The Taipei sun was already scorching at ten in the morning, and the tall palm trees lining the street teased us with their shade. We were waiting for the start of the “228” parade, an annual event that commemorates the February 28, 1947 massacre in Taiwan. The crowd was mostly composed of young Taiwanese NGO workers in their twenties and thirties, all dressed in black. We lined up in two columns divided by a long white banner. Then our leader, a petite young woman wearing an oversized black t-shirt and baggy cargo pants, solemnly lifted a green wooden pole. Atop it was a circle emblazoned with an image of the island of Taiwan, the numbers “228” and “和平日” (“Peace Day”) written across it. Silence enveloped us until a recorded dirge began to play. The moment was solemn, like a funeral procession.

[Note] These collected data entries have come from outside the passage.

Lemma be_value_fold (k : nat) : forall n acc,
  fold_left (fun acc b => N.lor (N.shiftl acc 8) (nb b)) (be_bytes k n) acc
  = acc * 2 ^ (8 * N.of_nat k) + n mod 2 ^ (8 * N.of_nat k).
Proof.
  induction k as [|k IH]; intros n acc.
  - cbn [be_bytes fold_left]. change (2 ^ (8 * N.of_nat 0)) with 1.
    rewrite N.mod_1_r. lia.
  - cbn [be_bytes fold_left]. rewrite IH.
    rewrite lor_shiftl_add by (rewrite nb_bn_mod; pow2; lia).
    rewrite nb_bn_mod, N.shiftr_div_pow2.
    replace (8 * N.of_nat (S k)) with (8 * N.of_nat k + 8) by lia.
    rewrite N.pow_add_r. change (2 ^ 8) with 256.
    set (m := 2 ^ (8 * N.of_nat k)).
    assert (Hm : m <> 0) by (apply N.pow_nonzero; discriminate).
    rewrite (N.Div0.mod_mul_r n m 256). lia.
Qed.

Lemma be_value_be_bytes (k : nat) (n : N) :
  n < 2 ^ (8 * N.of_nat k) -> be_value (be_bytes k n) = n.
Proof.
  intros Hn. unfold be_value. rewrite be_value_fold, N.mod_small by exact Hn. lia.
Qed.

Lemma be_bytes_length (k : nat) (n : N) : List.length (be_bytes k n) = k.
Proof. revert n. induction k; intros n; cbn [be_bytes List.length]; auto. Qed.

Lemma msgpack_read_app (a tail : bytes) :
  Msgpack._read (Msgpack.len a) (a ++ tail) = Ok (a, tail).
Proof.
  unfold Msgpack._read. rewrite split_at_app by reflexivity.
  rewrite N.ltb_irrefl. reflexivity.
Qed.

Lemma read_uint_be_bytes (k : nat) (n : N) (tail : bytes) :
  n < 2 ^ (8 * N.of_nat k) ->
  Msgpack.read_uint (N.of_nat k) (be_bytes k n ++ tail) = Ok (n, tail).
Proof.
  intros Hn. unfold Msgpack.read_uint.
  replace (N.of_nat k) with (Msgpack.len (be_bytes k n))
    by (unfold Msgpack.len; rewrite be_bytes_length; reflexivity).
  rewrite msgpack_read_app. cbn [bind]. rewrite be_value_be_bytes by exact Hn.
  reflexivity.
Qed.

Lemma signed_mod (n m h : Z) :
  (m = 2 * h)%Z -> (- m <= 2 * n < m)%Z ->
  (if (n mod m <? m / 2)%Z then n mod m else n mod m - m)%Z = n.
Proof.
  intros -> Hn.
  assert (Hh : (0 < h)%Z) by lia.
  replace (2 * h / 2)%Z with h by (rewrite Z.mul_comm, Z.div_mul; lia).
  destruct (Z.lt_ge_cases n 0) as [Hneg|Hpos].
  - replace (n mod (2 * h))%Z with (n + 2 * h)%Z.
    + destruct (Z.ltb_spec (n + 2 * h) h); lia.
    + symmetry. rewrite <- (Z.mod_add n 1 (2 * h)) by lia.
      rewrite Z.mul_1_l. apply Z.mod_small. lia.
  - rewrite Z.mod_small by lia.
    destruct (Z.ltb_spec n h); lia.
Qed.

Lemma read_sint_be_bytes (k : nat) (n : Z) (tail : bytes) :
  (0 < k)%nat ->
  (- 2 ^ (8 * Z.of_nat k) <= 2 * n < 2 ^ (8 * Z.of_nat k))%Z ->
  Msgpack.read_sint (N.of_nat k)
    (be_bytes k (Z.to_N (n mod 2 ^ (8 * Z.of_nat k))) ++ tail) = Ok (n, tail).
Proof.
  intros Hk Hn. unfold Msgpack.read_sint.
  set (m := (2 ^ (8 * Z.of_nat k))%Z) in *.
  assert (Hm : (0 < m)%Z) by (apply Z.pow_pos_nonneg; lia).
  assert (Heven : (m = 2 * 2 ^ (8 * Z.of_nat k - 1))%Z).
  { subst m. rewrite <- Z.pow_succ_r by lia. f_equal. lia. }
  set (u := Z.to_N (n mod m)).
  assert (Hu : u < 2 ^ (8 * N.of_nat k)).
  { subst u m. pose proof (Z.mod_pos_bound n _ Hm) as Hb.
    apply N2Z.inj_lt. rewrite Z2N.id by lia. rewrite N2Z.inj_pow.
    replace (Z.of_N (8 * N.of_nat k)) with (8 * Z.of_nat k)%Z by lia.
    exact (proj2 Hb). }
  replace (N.of_nat k) with (Msgpack.len (be_bytes k u)) at 1
    by (unfold Msgpack.len; rewrite be_bytes_length; reflexivity).
  rewrite msgpack_read_app. cbn [bind]. rewrite be_value_be_bytes by exact Hu.
  replace (2 ^ (8 * Z.of_N (N.of_nat k)))%Z with m by (subst m; f_equal; lia).
  subst u. rewrite Z2N.id by (apply Z.mod_pos_bound; exact Hm).
  rewrite (signed_mod n m _ Heven Hn). reflexivity.
Qed.

(** *** Headers *)

Lemma read_header_fixint (size v : N) (rest : bytes) :
  v < 128 ->
  Msgpack._read_header size (bn v :: rest) = Ok (Msgpack.Immediate (PyInt (Z.of_N v)), rest).
Proof.
  intros Hv. unfold Msgpack._read_header. cbv zeta.
  rewrite nb_bn by lia.
  rewrite (forall_below 128 (fun v => N.land v 0x80 =? 0) eq_refl v Hv).
  reflexivity.
Qed.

For many in the United States, Taiwan means just one thing. The independent island, formally a part of China during the Qing Dynasty, is held up as a counterpoint to the Chinese Communist Party’s authoritarian dictatorship. But to conceive of Taiwan as nothing more than China’s opposite risks obscuring the island’s most distinctive features, including its dynamic civil society, stellar human rights record, and stable democratic institutions. It also prevents the Taiwanese people from claiming and celebrating their independent identity.
Central to that identity is the history of the “228 Incident,” when the Chinese Kuomindang (“KMT”) government massacred its own people. For fifty years, Taiwan had been a colony of Japan, but after Japan’s defeat in World War II, the island reverted to China. The Taiwanese—mostly the descendants of Chinese migrants who had settled on the island prior to Japanese rule—welcomed the end of their colonial status, envisioning greater self-determination and democratic government. But as Taiwan journalist Chris Horton recently explained in his excellent history of the 228 Incident, the KMT merely replaced the Japanese, running Taiwan’s key industries, abusing their power, and impoverishing the Taiwanese. Under the KMT, Mandarin became Taiwan’s official language, even though most Taiwanese—whose local dialect was forbidden—didn’t speak it.